I loved Prof. Grobstein's remark that evolution opens up new possibilities for humans, rather than shutting us down or making us "merely material" beings just like all the other animals are considered to be. Common origins/ ancestry is definitely not a bad thing - if anything, this ties us closer to the community of life at large. Personally, I think it is beautiful to think of stories such as the theory of evolution not in terms of being true or false, but as opening new lines of inquiry and new possibilities. I think it is beautiful to think of evolution as exploring possibilities for what life could be by expanding, rearranging the patterns, and trying out new things - what else could organisms, humans, and stories seek to do? Certainly, living by the same old patterns and narratives is stagnant both biologically and psychologically.
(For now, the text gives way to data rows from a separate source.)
(** Every tuple produced comes from one whole chunk of [size] bytes lying
    inside the buffer. *)
Lemma unpack_chunks_lookup (n size : nat) (items : list fmt_item) (buf : list byte)
    (i : nat) (r : list (pyval F)) :
  (n * size <= length buf)%nat ->
  unpack_chunks n size items buf !! i = Some r ->
  ((i + 1) * size <= length buf)%nat
  /\ length (take size (drop (i * size) buf)) = size
  /\ r = unpack_items items (take size (drop (i * size) buf)).
Proof.
  revert buf i. induction n as [| n IH]; intros buf i Hlen Hi; [discriminate |].
  cbn [unpack_chunks] in Hi. destruct i as [| i].
  - cbn in Hi. injection Hi as <-. cbn [Nat.mul Nat.add].
    rewrite length_take, length_drop. cbn in Hlen. repeat split; lia.
  - cbn [lookup list_lookup] in Hi. apply IH in Hi.
    2:{ rewrite length_drop. cbn in Hlen. lia. }
    destruct Hi as (Hb & Hl & ->). rewrite length_drop in Hb.
    rewrite drop_drop in *.
    replace (S i * size)%nat with (size + i * size)%nat by lia.
    repeat split; [cbn in Hlen |- *; lia | exact Hl].
Qed.

End IterUnpack.

Lemma for_each_app {A R} (xs ys : list A) (body : A -> result (list R)) :
  for_each (xs ++ ys) body
  = (r1 ← for_each xs body; r2 ← for_each ys body; mret (r1 ++ r2)).
Proof.
  induction xs as [| x xs IH]; cbn [app for_each mbind result_bind].
  - destruct (for_each ys body); reflexivity.
  - destruct (body x) as [rows | e]; cbn [mbind result_bind]; [| reflexivity].
    rewrite IH. destruct (for_each xs body) as [r1 | e]; cbn [mbind result_bind];
      [| reflexivity].
    destruct (for_each ys body) as [r2 | e]; cbn; [| reflexivity].
    rewrite app_assoc. reflexivity.
Qed.


(** If the body yields [m] rows (at most [m] rows) on every element, the
    loop yields [m] rows (at most [m] rows) per element. *)
Lemma for_each_length {A R} (xs : list A) (body : A -> result (list R)) (m : nat) :
  (forall x, x ∈ xs -> exists rows, body x = Ok rows /\ length rows = m) ->
  exists out, for_each xs body = Ok out /\ length out = (m * length xs)%nat.
Proof.
  induction xs as [| x xs IH]; intros Hb; cbn [for_each length].
  - eexists; split; [reflexivity | cbn; lia].
  - destruct (Hb x) as (rows & -> & Hl); [left |].
    destruct IH as (out & -> & Ho); [intros y Hy; apply Hb; right; exact Hy |].
    cbn. eexists; split; [reflexivity |]. rewrite length_app. lia.
Qed.

Lemma for_each_length_le {A R} (xs : list A) (body : A -> result (list R)) (m : nat) :
  (forall x, x ∈ xs -> exists rows, body x = Ok rows /\ (length rows <= m)%nat) ->
  exists out, for_each xs body = Ok out /\ (length out <= m * length xs)%nat.
Proof.
  induction xs as [| x xs IH]; intros Hb; cbn [for_each length].
  - eexists; split; [reflexivity | cbn; lia].
  - destruct (Hb x) as (rows & -> & Hl); [left |].
    destruct IH as (out & -> & Ho); [intros y Hy; apply Hb; right; exact Hy |].
    cbn. eexists; split; [reflexivity |]. rewrite length_app. lia.
Qed.


(** *** The blocks of a file with [n] whole blocks and a tail of [t] bytes *)


Lemma n_blocks_whole (file : list byte) (n : nat) :
  length file = (header + n * record_len)%nat -> n_blocks file header = n.
Proof.
  intros Hlen. unfold n_blocks. rewrite Hlen. pose proof record_len_pos as HL.
  generalize dependent record_len. intros L Hlen HL.
  replace (header + n * L - header + (L - 1))%nat with (n * L + (L - 1))%nat by lia.
  rewrite Nat.div_add_l by lia. rewrite Nat.div_small by lia. lia.
Qed.

Lemma whole_blocks_length (file : list byte) (n : nat) (b : list byte) :
  (header + n * record_len <= length file)%nat ->
  b ∈ whole_blocks file n -> length b = record_len.
Proof.
  intros Hlen Hb. unfold whole_blocks in Hb.
  apply list_elem_of_fmap in Hb as (i & -> & Hi).
  apply elem_of_seq in Hi. rewrite length_take, length_drop.
  generalize dependent record_len. intros L Hlen. nia.
Qed.

Lemma length_whole_blocks (file : list byte) (n : nat) :
  length (whole_blocks file n) = n.
Proof. unfold whole_blocks. rewrite length_fmap, length_seq. reflexivity. Qed.

Lemma blocks_from_whole (file : list byte) (n : nat) :
  length file = (header + n * record_len)%nat ->
  blocks_from file header = whole_blocks file n.
Proof.
  intros Hlen. unfold blocks_from. rewrite (n_blocks_whole file n) by assumption.
  reflexivity.
Qed.


(** ** The fixed-block readers as scans over [blocks_from] *)

Lemma scan_blocks {R} (body : list byte -> result (list R)) (file : list byte) :
  (mm ← mmap_open file;
   pos ← mmap_seek mm header;
   read_records body (length mm) mm pos [])
  = if (header <=? length file)%nat
    then for_each (blocks_from file header) body
    else Raise ValueError.
Proof.
  unfold mmap_open, mmap_seek. destruct file as [| b file]; [reflexivity |].
  cbn [mbind result_bind].
  destruct (header <=? length (b :: file))%nat; cbn [mbind result_bind];
    [| reflexivity].
  rewrite read_records_blocks by lia.
  destruct (for_each _ body); reflexivity.
Qed.

Section FixedBlockFacts.
Context {F State : Type} `{PyFloat F} `{Dicts F State}.

Lemma read_ndc_8_blocks (file : list byte) :
  read_ndc_8 file
  = if (header <=? length file)%nat
    then rec ← for_each (blocks_from file header) ndc8_rows;
         mret (imap (fun i '(v, c) => mk_SampleRow v c (Z.of_nat i + 1)) rec)
    else Raise ValueError.
Proof.
  unfold read_ndc_8.
  pose proof (scan_blocks ndc8_rows file) as Hs.
  unfold mmap_open, mmap_seek in *. destruct file as [| b file]; [reflexivity |].
  cbn [mbind result_bind] in *.
  destruct (header <=? length (b :: file))%nat; cbn [mbind result_bind] in *;
    [| reflexivity].
  rewrite Hs. reflexivity.
Qed.

Lemma read_data_runInfo_ndc8_blocks (file : list byte) :
  read_data_runInfo_ndc8 file
  = if (header <=? length file)%nat
    then rec ← for_each (blocks_from file header) runInfo_rows;
         mret (set_Step rec (_count_changes (ri_Step <$> rec)))
    else Raise ValueError.
Proof.
  unfold read_data_runInfo_ndc8.
  pose proof (scan_blocks runInfo_rows file) as Hs.
  unfold mmap_open, mmap_seek in *. destruct file as [| b file]; [reflexivity |].
  cbn [mbind result_bind] in *.
  destruct (header <=? length (b :: file))%nat; cbn [mbind result_bind] in *;
    [| reflexivity].
  rewrite Hs. reflexivity.
Qed.

Lemma read_data_step_ndc8_blocks (file : list byte) :
  read_data_step_ndc8 file
  = if (header <=? length file)%nat
    then rec ← for_each (blocks_from file header) step_rows;
         mret (imap (fun i '(cycle, step_index, status) =>
                       mk_StepRow cycle step_index status (Z.of_nat i + 1)) rec)
    else Raise ValueError.
Proof.
  unfold read_data_step_ndc8.
  pose proof (scan_blocks step_rows file) as Hs.
  unfold mmap_open, mmap_seek in *. destruct file as [| b file]; [reflexivity |].
  cbn [mbind result_bind] in *.
  destruct (header <=? length (b :: file))%nat; cbn [mbind result_bind] in *;
    [| reflexivity].
  rewrite Hs. reflexivity.
Qed.

(** *** The block bodies *)


Lemma ndc8_rows_whole (bytes : list byte) :
  ((length bytes - 136) mod 8 = 0)%nat ->
  exists rows, ndc8_rows bytes = Ok rows
               /\ length rows = ((length bytes - 136) / 8)%nat.
Proof.
  intros Hm. unfold ndc8_rows.
  rewrite (struct_iter_unpack_ok "<ff" [FmtFloat; FmtFloat]);
    [| reflexivity | cbn; lia
     | rewrite (length_py_slice_tail 132 4) by lia; exact Hm].
  rewrite (length_py_slice_tail 132 4) by lia.
  change (Z.to_nat (132 + 4)) with 136%nat.
  change (calcsize [FmtFloat; FmtFloat]) with 8%nat.
  cbn [mbind result_bind].
  generalize (py_slice 132 (-4) bytes) as buf.
  generalize ((length bytes - 136) / 8)%nat as n. clear.
  induction n as [| n IH]; intros buf; cbn [unpack_chunks for_each].
  - eexists; split; reflexivity.
  - destruct (IH (drop 8 buf)) as (rows & -> & Hl).
    cbn. eexists; split; [reflexivity |]. cbn. rewrite Hl. reflexivity.
Qed.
I saw an interesting quote from Neil Young - "Why are we stuck with war? Are we not supposed to evolve to a point where we don't have war?" Maybe war is an evolutionary way to keep the total number of people down, because we don't seem to really have predators, nor are we subject to the conditions of climate and shortages of food in the same way that other animals are because we have agriculture and technology to 'artificially' acquire food and have secure shelter, etc. It seems that some sort of struggle is evolutionarily necessary to achieve betterment, though I do not endorse war as such or other zero-sum games. As I wrote about in my first paper, I do not think that war or the 'Struggle for Existence' metaphor accurately characterizes all of the economy of nature, nor of human societies.